Im Schloss befanden sich wertvolle Andenken aus der Zeit der Freiheitskriege, so die silbernen Sporen Napoleons (im Ostpreußischen Landesmuseum in Lüneburg ausgestellt) auf einem von der Kaiserin Marie-Louise besticktem Kissen, die Napoleon bei der Flucht nach der Schlacht von Waterloo in seinem Wagen zurückließ. Außerdem erhielt Bülow als Beutestück drei Jagdgewehre aus dem Besitz Napoleons von Friedrich-Wilhelm III. und eine Büste des französischen Kaisers aus Sèvre-Porzellan, die Napoleon als römischen Imperator darstellte. Auch ein wertvoller Ehrendegen des Prinzen Wilhelm v. Oranien, des Regenten der Niederlande, wurde in Grünhoff aufbewahrt. Der Prinz verlieh Bülow den Degen, nachdem er im Herbstfeldzug 1813 die drei holländischen Festungen Arnheim, Herzogenbosch und Groningen von den Franzosen befreit hatte. Der holländische Staat setzte in Anerkennung der militärischen Erfolge Bülow seiner Familie eine Rente in holländischen Dukaten aus, die bis zum 2. Weltkrieg gezahlt wurde.

 

Als Lohn für seine militärischen Erfolge wurde Bülow, neben der Dotation Grünhoff, von seinem König mit dem Zunamen „v. Dennewitz“ in den Grafenstand erhoben. Er selbst ist nicht mehr in Grünhoff gewesen, lebte die letzten Jahre in Königsberg und gründete dort die Blindenanstalt, die bis zum Schluss des 2. Weltkrieges seinen Namen trug.

 

Nach dem Tod des Generals wurde Grünhoff verpachtet, blieb es auch unter dessen Sohn Albert (X-287), 1811-1887, der mit seiner Cousine Hedwig v. Auer (1820-1872) verheiratet (1841) war. Zu seiner Zeit wurde das Haus vergrößert. Er lebte jedoch viel in Süddeutschland und widmete sich mehr den Künsten, zeichnete, malte und komponierte.

 

Alberts Sohn Curt (X-288), 1843-1910, übernahm Grünhoff 1871, nachdem er beim 3. Garde-Rgt. den Krieg 1870/71 mitgemacht hatte und bei St. Privat schwer verwundet wurde. Er heiratete 1874 Antonie v. Reichel (1854-1927) aus Terpen im Kreis Mohrungen. Deren hervorragend tüchtiger Vater hatte seine Tochter schon früh mit Arbeiten und Pflichten einer Landfrau vertraut gemacht, so dass sie ihrem Mann beim Aufbau des aus der Pacht genommenen Gutes eine große Hilfe und Stütze war. Es wurden Felder drainiert und Umfangreiche Änderungen und Verbesserungen auf dem Hof vorgenommen. Grünhoff wurde damals unter persönlichen Opfern des Besitzers ein moderner, ertragsreicher Gutsbetrieb. Curt hatte ebenso wie sein Vater viel musische Interessen, denen er sich in seiner freien Zeit mit Vorliebe widmete. Er spielte Violoncello in einem mit Freunden aus Königsberg zusammengestellten Hausquartett, sang zur Freude seiner Gäste, sich selber am Flügel begleitend, und arbeitete viele Jahre an der Neugestaltung der Choralsätze des ostpreußischen Choralbuches.
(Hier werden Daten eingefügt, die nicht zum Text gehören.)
(* ===== verification/WorkerPam.v ===== *)
(** * The conversation between PAM and the worker

    [niralis-auth/src/conversation.rs] and [pam_native/conversation.rs]: the
    callback [libpam] calls with an array of messages, and the conversation
    that answers them, from the credentials of the request or from a driver.
    [niralis-session-worker/src/runtime/pam_conversation.rs]: the driver of a
    worker, which sends every message to the launcher as a prompt and reads
    the answer from the supervisor channel.  A C string is a byte string
    without NUL; [libpam]'s calls, the allocator and whatever is behind the
    driver's two channels are parameters. *)

From stdpp Require Import base gmap sets list strings.
From Stdlib Require Import ZArith Lia.
From S2P Require Import Prelude Text DirFs RecoveryTypes LedgerTaxonomy Ledger.
From S2P Require Import PreviousBoot PreCommit SameBoot Admission Protocol.
From S2P Require Import Conversation WorkerRecord Supervisor Launch.
#[local] Open Scope niralis_scope.

(** ** The driver's trait *)

(** [trait PamConversationDriver]; its error has no content. *)
Class PamConversationDriver (D : Type) :=
  driver_respond : PamMessageStyle → string → SR D () PamPromptResponse.
Definition next_line (request : NiralisRequest) (connection_epoch : Z)
    : CT (NiralisResponse + PamPromptResponseEnvelope) :=
  let* line := on_daemon read_greeter_line in
  sr_zoom ct_pam_password (λ p c, mkCtl (ct_socket c) p) (on_line request connection_epoch line).

(** The loop; [fuel] bounds the number of lines. *)
Fixpoint read_login_response (fuel : nat) (request : NiralisRequest) (connection_epoch : Z)
    (c : Ctl) : option (Ctl * result NiralisResponse CliError) :=
  match fuel with
  | O => None
  | S fuel =>
      match next_line request connection_epoch c with
      | (c, Err e) => Some (c, Err e)
      | (c, Ok (inl response)) => Some (c, Ok response)
      | (c, Ok (inr envelope)) =>
          match on_daemon (send_json envelope) c with
          | (c, Err e) => Some (c, Err e)
          | (c, Ok _) => read_login_response fuel request connection_epoch c
          end
      end
  end.

(** The handshake and the request, up to the answer. *)
Definition open_request (request : NiralisRequest) : CT (Z + NiralisResponse) :=
  on_daemon (send_json (mkHandshake GREETER_PROTOCOL_VERSION "handshake")) ;;;
  let* line := on_daemon read_greeter_line in
  let* h := sr_lift (ok_or (serde_from_slice (R:=GreeterHandshakeResponse)
                              (str_trim_end line)) CliJson) in
  ensure valid_handshake h else GreeterProtocol "invalid handshake response" ;;;
  sr_modify (λ c, mkCtl (ct_socket c)
    match request with ReqLogin _ password _ => Some password | _ => None end) ;;;
  match payload_of request with
  | None => sr_ret (inr (RespError "not implemented"))
  | Some payload =>
      let* encoded := sr_lift (ok_or (serde_to_vec payload) CliJson) in
      on_daemon (send_json (request_envelope h payload (str_len encoded))) ;;;
      sr_ret (inl (hr_connection_epoch h))
  end.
Curts Sohn Dietrich (X-434), 1886-1957, übernahm den Besitz 1910 und heiratete 1912 (gesch. 1925) Alice v. Kamptz (1889-1977). Dank seiner Passion für Jagd und Natur wurde der schöne 300 Morgen große Wald besonders gepflegt, Hirsche und Elche wurden Standwild, eine eigene Karpfenzucht angelegt, auf dem Hof Ställe modernisiert und im Dorf Deputat Wohnungen gebaut.

1928 musste Grünhoff erneut verpachtet werden. Dietrichs Sohn Friedrich-Wilhelm (X-573), der 1913 (-2012) geboren wurde und mit Elisabeth Kleinschmidt (1914-2009 )verheirate (1937) ist, übernahm 1940 wieder den Betrieb. Im Januar 1945 verließ die Familie ihre Heimat und floh in den Westen.

Man hört seitdem nichts mehr von Grünhoff, weil das Samland zur sowjetisch besetzten Zone gehört und Grünhoff durch die Nähe der Ostsee in einem besonders abgesicherten Grenzgebiet liegt.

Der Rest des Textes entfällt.